As of 20 September, mobile application stores in the US will be prohibited from distributing or maintaining the WeChat and TikTok apps and US residents will not be allowed to facilitate for the purpose of transferring funds or processing payments in the US for WeChat.
"At the President’s direction, we have taken significant action to combat China's malicious collection of American citizens' personal data, while promoting our national values, democratic rules-based norms, and aggressive enforcement of U.S. laws and regulations," Department of Commerce Secretary, Wilbur Ross, said.
Both Chinese companies were "active participants" in the Asian giant's civil-military fusion and subject to mandatory cooperation with the intelligence services of the Chinese Communist Party, collecting "vast" amounts of data from users, including on their activity on networks, location data, and browsing and search histories.
In the case of WeChat, the app would also cease to be available from 20 September, while in the case of TikTok that same restriction would apply from 12 November.

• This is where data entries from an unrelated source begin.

(** The [try ... except Exception: date_str = date] of the loop body,
    for a given binding of the name [datetime]. *)
Definition date_str_of (b : datetime_binding) (date : string)
  : result string :=
  try_except
    (strptime <- getattr_strptime b ;;
     dt <- strptime date ;;
     Ok (strftime_B_d dt))
    (fun _ => Ok date).

(** One iteration of [for date, hour in combined]. *)
Definition format_pair_with (b : datetime_binding) (p : string * string)
  : result string :=
  let '(date, hour) := p in
  date_str <- date_str_of b date ;;
  n <- Text.int hour ;;
  let hour_str := (Text.format_02d n ++ ":00")%string in
  Ok (date_str ++ ", " ++ hour_str)%string.

Fixpoint format_loop_with (b : datetime_binding)
    (combined : list (string * string)) (formatted : list string)
  : result (list string) :=
  match combined with
  | [] => Ok formatted
  | p :: rest =>
      s <- format_pair_with b p ;;
      format_loop_with b rest (formatted ++ [s])
  end.

(** The loop as the scripts run it. *)
Definition format_pair : string * string -> result string :=
  format_pair_with datetime.

Definition format_all (combined : list (string * string))
  : result (list string) :=
  format_loop_with datetime combined [].

(** Reassembly followed by formatting, as the script chains them. *)
Definition display_dates (all_dates all_hours : list string)
  : result (list string) :=
  combined <- Reassembly.combine all_dates all_hours ;;
  format_all combined.

End Format.



(** ** The parsed page, as BeautifulSoup exposes it *)

Module Soup.

#[local] Set Warnings "-register-all".

(** A node of the parse tree: a text string, or a tag with its name, its
    [id] attribute, its list of classes and its contents. *)
Inductive node : Type :=
| NavigableString (s : string)
| Tag (name : string) (id : option string) (classes : list string)
      (contents : list node).

(** A parsed document is the list of its top-level nodes. *)
Definition soup : Type := list node.

(** Every node below [n], in document order. *)
Fixpoint descendants (n : node) : list node :=
  match n with
  | NavigableString _ => []
  | Tag _ _ _ contents => flat_map (fun c => c :: descendants c) contents
  end.

Definition all_nodes (doc : soup) : list node :=
  flat_map (fun c => c :: descendants c) doc.

Definition has_name (name : string) (n : node) : bool :=
  match n with
  | Tag name' _ _ _ => String.eqb name' name
  | NavigableString _ => false
  end.

Definition has_class (cls : string) (n : node) : bool :=
  match n with
  | Tag _ _ classes _ => existsb (String.eqb cls) classes
  | NavigableString _ => false
  end.

(** [soup.find_all(name)] and [tag.find_all(name)] *)
Definition find_all (name : string) (doc : soup) : list node :=
  filter (has_name name) (all_nodes doc).

Definition tag_find_all (name : string) (n : node) : list node :=
  filter (has_name name) (descendants n).

(** [soup.find(class_=cls)]: the first match, or [None]. *)
Definition find_class (cls : string) (doc : soup) : option node :=
  find (has_class cls) (all_nodes doc).

(** [soup.select("#ident name")]: the [name] tags that lie below a tag
    whose [id] is [ident], each once, in document order. *)
Fixpoint select_below (ident name : string) (inside : bool) (n : node)
  : list node :=
  match n with
  | NavigableString _ => []
  | Tag name' id _ contents =>
      let here := if inside && String.eqb name' name then [n] else [] in
      let inside' :=
        inside ||
        match id with Some i => String.eqb i ident | None => false end in
      here ++ flat_map (select_below ident name inside') contents
  end.

Definition select (ident name : string) (doc : soup) : list node :=
  flat_map (select_below ident name false) doc.

(** The text strings below a node, in document order. *)
Fixpoint strings (n : node) : list string :=
  match n with
  | NavigableString s => [s]
  | Tag _ _ _ contents => flat_map strings contents
  end.

(** [tag.text] *)
Definition text (n : node) : string :=
  String.concat "" (strings n).

(** [tag.get_text(strip=True)]: every string stripped, the empty ones
    dropped. *)
Definition get_text_strip (n : node) : string :=
  String.concat ""
    (filter (fun s => negb (String.eqb s "")) (map Text.strip (strings n))).

End Soup.

(** ** The HTTP client *)

Module Http.

(** A geocoding candidate: a JSON object with text values. *)
Definition candidate : Type := list (string * string).

(** A response of [requests.get]: its status, its body as
    [BeautifulSoup(resp.content, "html.parser")] reads it and as
    [resp.json()] reads it. *)
Record response : Type := Response {
  status_code : Z;
  content : Soup.soup;
  json : result (list candidate)
}.

(** [requests.get]: from the URL to a response, or to the exception of a
    failed transport. *)
Definition client : Type := string -> result response.

(** [obj[key]] on a JSON object. *)
Fixpoint getitem (obj : candidate) (key : string) : result string :=
  match obj with
  | [] => Raise (KeyError ("'" ++ key ++ "'")%string)
  | (k, v) :: rest => if String.eqb k key then Ok v else getitem rest key
  end.

(** [l[i]] for a non-negative [i]. *)
Definition index {A} (l : list A) (i : nat) : result A :=
  match nth_error l i with
  | Some a => Ok a
  | None => Raise (IndexError "list index out of range")
  end.

End Http.

(** ** [weather_scraper.py] *)

Module Scraper.

Import Http.

Definition search_url (location : string) : string :=
  ("https://nominatim.openstreetmap.org/search?format=json&q="
     ++ Text.replace_char " " "+" location)%string.

(** [get_coordinates(location)].  The one-second [time.sleep] before the
    return has no effect on the result and is left out. *)
Definition get_coordinates (requests_get : client) (location : string)
  : result (string * string) :=
  try_except
    (let url := search_url location in
     response <- requests_get url ;;
     if negb (status_code response =? 200)%Z then
       Raise (Exception
         ("Geocoding API request failed with status code: "
            ++ Text.str_int (status_code response))%string)
     else
       data <- json response ;;
       match data with
       | [] =>
           Raise (Exception
             ("No coordinates found for location: " ++ location)%string)
       | _ :: _ =>
           first_result <- index data 0 ;;
           lat <- getitem first_result "lat" ;;
           lon <- getitem first_result "lon" ;;
           Ok (lat, lon)
       end)
    (fun e =>
       Raise (Exception
         ("Error getting coordinates: " ++ str_exn e)%string)).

According to some market observers, the order regarding TikTok could be rescinded if an agreement to have its services co-managed by Oracle was approved over the following weekend - as was widely anticipated.
Nonetheless, a deal regarding with TikTok had to be in place by 12 November or else it too would stop be accessible in the US.
Furthermore, and in what one market participant labelled a "positive", American companies had not been banned from doing business with WeChat outside the US.